A second example is a mixture model, in which each datum x_n is thought to be sampled from an unknown member of a set of different distributions {f_k(x|α_k), k=1...K}. Here, once the distribution parameters α_k and relative abundances h_k are known or estimated, the estimation of the class (i.e. distribution) k = θ_n to which each datum belongs is a sequence of identical basic problems each requiring the estimation of a categorical parameter θ_n.

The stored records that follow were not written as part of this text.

Ltac frame_step :=
  unfold frame; cbn; repeat split; try reflexivity;
  first [ exists []; now rewrite app_nil_r | eexists; reflexivity ].

Lemma frame_emit (e : event) (st : state) : frame st (emit e st).
Proof. frame_step. Qed.

Lemma frame_set_w_fs (fs : fsys) (st : state) : frame st (set_w_fs fs st).
Proof. frame_step. Qed.

Lemma frame_set_w_tick (n : nat) (st : state) : frame st (set_w_tick n st).
Proof. frame_step. Qed.

Lemma frame_set_m_logFile (f : option ofstream) (st : state) : frame st (set_m_logFile f st).
Proof. frame_step. Qed.

Lemma frame_set_m_logFileName (n : string) (st : state) : frame st (set_m_logFileName n st).
Proof. frame_step. Qed.

Lemma frame_set_mLogFileList (l : list string) (st : state) : frame st (set_mLogFileList l st).
Proof. frame_step. Qed.

Lemma frame_set_m_outString (s : string) (st : state) : frame st (set_m_outString s st).
Proof. frame_step. Qed.

Create HintDb frame.

#[local] Hint Resolve frame_refl frame_emit frame_set_w_fs frame_set_w_tick
  frame_set_m_logFile frame_set_m_logFileName frame_set_mLogFileList
  frame_set_m_outString : frame.

Lemma frame_unlink (n : string) (st : state) : frame st (unlink n st).
Proof. unfold unlink. eapply frame_trans; [apply frame_set_w_fs | apply frame_emit]. Qed.

Lemma frame_ofstream_open (n : string) (st : state) : frame st (snd (ofstream_open n st)).
Proof.
  unfold ofstream_open. destruct (FS.open_append _ _) as [fs ok]; cbn.
  eapply frame_trans; [apply frame_set_w_fs | apply frame_emit].
Qed.

Lemma frame_ofstream_write (f : ofstream) (text : string) (st : state) :
  frame st (ofstream_write f text st).
Proof. unfold ofstream_write. eapply frame_trans; [apply frame_set_w_fs | apply frame_emit]. Qed.

Lemma frame_ofstream_close (f : ofstream) (st : state) : frame st (ofstream_close f st).
Proof. unfold ofstream_close. eauto with frame. Qed.

(** The name made, in either order of the two readings. *)
Lemma AddNewFileName_unfold (st : state) :
  AddNewFileName st
  = let name :=
      mFileNameBase st +:+ "_" +:+ Fmt.strftime "%Y%m%d" (w_clock st (date_tick st)) +:+ "_"
        +:+ (Fmt.strftime "%H%M%S" (w_clock st (time_tick st)) +:+ EmptyString) +:+ ".log" in
    set_m_logFileName name
      (set_mLogFileList (mLogFileList st ++ [name]) (set_w_tick (S (S (w_tick st))) st)).
Proof.
  unfold AddNewFileName, GetDateStr, GetTimeStr, read_clock, date_tick, time_tick.
  destruct (w_time_first st) eqn:E; cbn; rewrite ?E; reflexivity.
Qed.

Lemma frame_AddNewFileName (st : state) : frame st (AddNewFileName st).
Proof.
  rewrite AddNewFileName_unfold. cbv zeta.
  eapply frame_trans; [| apply frame_set_m_logFileName].
  eapply frame_trans; [| apply frame_set_mLogFileList].
  apply frame_set_w_tick.
Qed.

#[local] Hint Resolve frame_unlink frame_ofstream_open frame_ofstream_write
  frame_ofstream_close frame_AddNewFileName : frame.

Lemma frame_rotate_if_full (st : state) : frame st (rotate_if_full st).
Proof.
  unfold rotate_if_full. destruct (m_logFile st) as [f|]; [| apply frame_refl].
  destruct (_ <=? _)%N; [| apply frame_refl].
  cbv zeta.
  set (st1 := set_m_logFile None (ofstream_close f st)).
  set (st2 := AddNewFileName st1).
  pose proof (frame_ofstream_open (m_logFileName st2) st2) as Ho.
  destruct (ofstream_open (m_logFileName st2) st2) as [g st3]; simpl snd in Ho.
  eapply frame_trans; [| apply frame_set_m_logFile].
  eapply frame_trans; [| exact Ho].
  eapply frame_trans; [| apply frame_AddNewFileName].
  eapply frame_trans; [apply frame_ofstream_close | apply frame_set_m_logFile].
Qed.

Lemma frame_evict_excess (files : list string) (st : state) :
  frame st (evict_excess files st).
Proof.
  revert st; induction files as [|f rest IH]; intros st; cbn.
  - apply frame_set_mLogFileList.
  - destruct (_ <? _)%N.
    + eapply frame_trans; [apply frame_unlink | apply IH].
    + apply frame_set_mLogFileList.
Qed.

Lemma frame_EnforceLogFileLimits (st : state) : frame st (EnforceLogFileLimits st).
Proof.
  unfold EnforceLogFileLimits.
  eapply frame_trans; [apply frame_rotate_if_full | apply frame_evict_excess].
Qed.

Lemma frame_write_out (st : state) : frame st (write_out st).
Proof.
  unfold write_out.
  eapply frame_trans; [| apply frame_set_m_outString].
  assert (frame st (if mUsingStdOut st then emit (EvStdout (m_outString st)) st else st)) as H1
    by (destruct (mUsingStdOut st); eauto with frame).
  eapply frame_trans; [exact H1 |].
  destruct (m_logFile _) as [f|]; [| apply frame_refl].
  destruct (of_is_open f); eauto with frame.
Qed.

Lemma frame_writeLog (st : state) : frame st (writeLog st).
Proof.
  unfold writeLog.
  eapply frame_trans; [apply frame_write_out | apply frame_EnforceLogFileLimits].
Qed.

Lemma frame_out_append (text : string) (st : state) : frame st (out_append text st).
Proof. unfold out_append. apply frame_set_m_outString. Qed.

If each basic problem is considered separately, the shortest encoding is obtained by estimating θ_n to be that value of k for which h_k f_k(x_n|α_k) is a maximum. That is, datum x_n would be assigned to that component of the mixture most likely to contain it. The resulting message length L would then have the form

L = Q{α_k, h_k, k=1...K} - Σ_n log [ max_k (h_k f_k(x_n|α_k)) ]

Estimation of the distribution parameters and abundances by minimization of the above form has been found to give inconsistent estimates. However, the analysis of section 7 shows that a shorter coding is possible, and has a message length for large N of the form

L = Q{α_k, h_k} - Σ_n log Σ_k h_kf_k(x_n|α_k) + 0(1)

In the mixture problems so far studied, minimization of the latter form yields consistent estimates for {α_k} and {h_k}. The smaller value of the latter form also affects the comparison between the lengths for models with different numbers of component distributions, and so affects the estimation of the number of components.

It is perhaps worth mentioning that the coding device described in section 7 has been used successfully in a computer program for file compression.

Acknowledgements: This work was done with the assistance of a study grant from Monash University. The work owes much to the informed comment and assistance of P.R.Freeman.

References

Barron, A.R. & Cover, T.M., Minimum Complexity Density Estimation, IEEE Trans. Inf. Thy., 37(4), pp.1034-1054, (1991).
Rissanen, J., Stochastic Complexity, J. Royal Stat. Soc. B, 49, 3, pp.228-239, (1987).
Wallace, C.S. & Freeman, P.R., Estimation & Inference by Compact Coding, J. Royal Stat. Soc. B, 49, 3, pp.240-252, (1987).
Wallace C.S. & Freeman P.R., Single Factor Analysis by MML Estimation, J. Royal Stat. Soc. B, 54, 1, pp.195-209, (1992).
Zador, P., Asymptotic Quantization Error of Continuous Signals and the Quantization Dimension, IEEE Trans. Inf. Thy., IT-28, pp.139-149, (1982).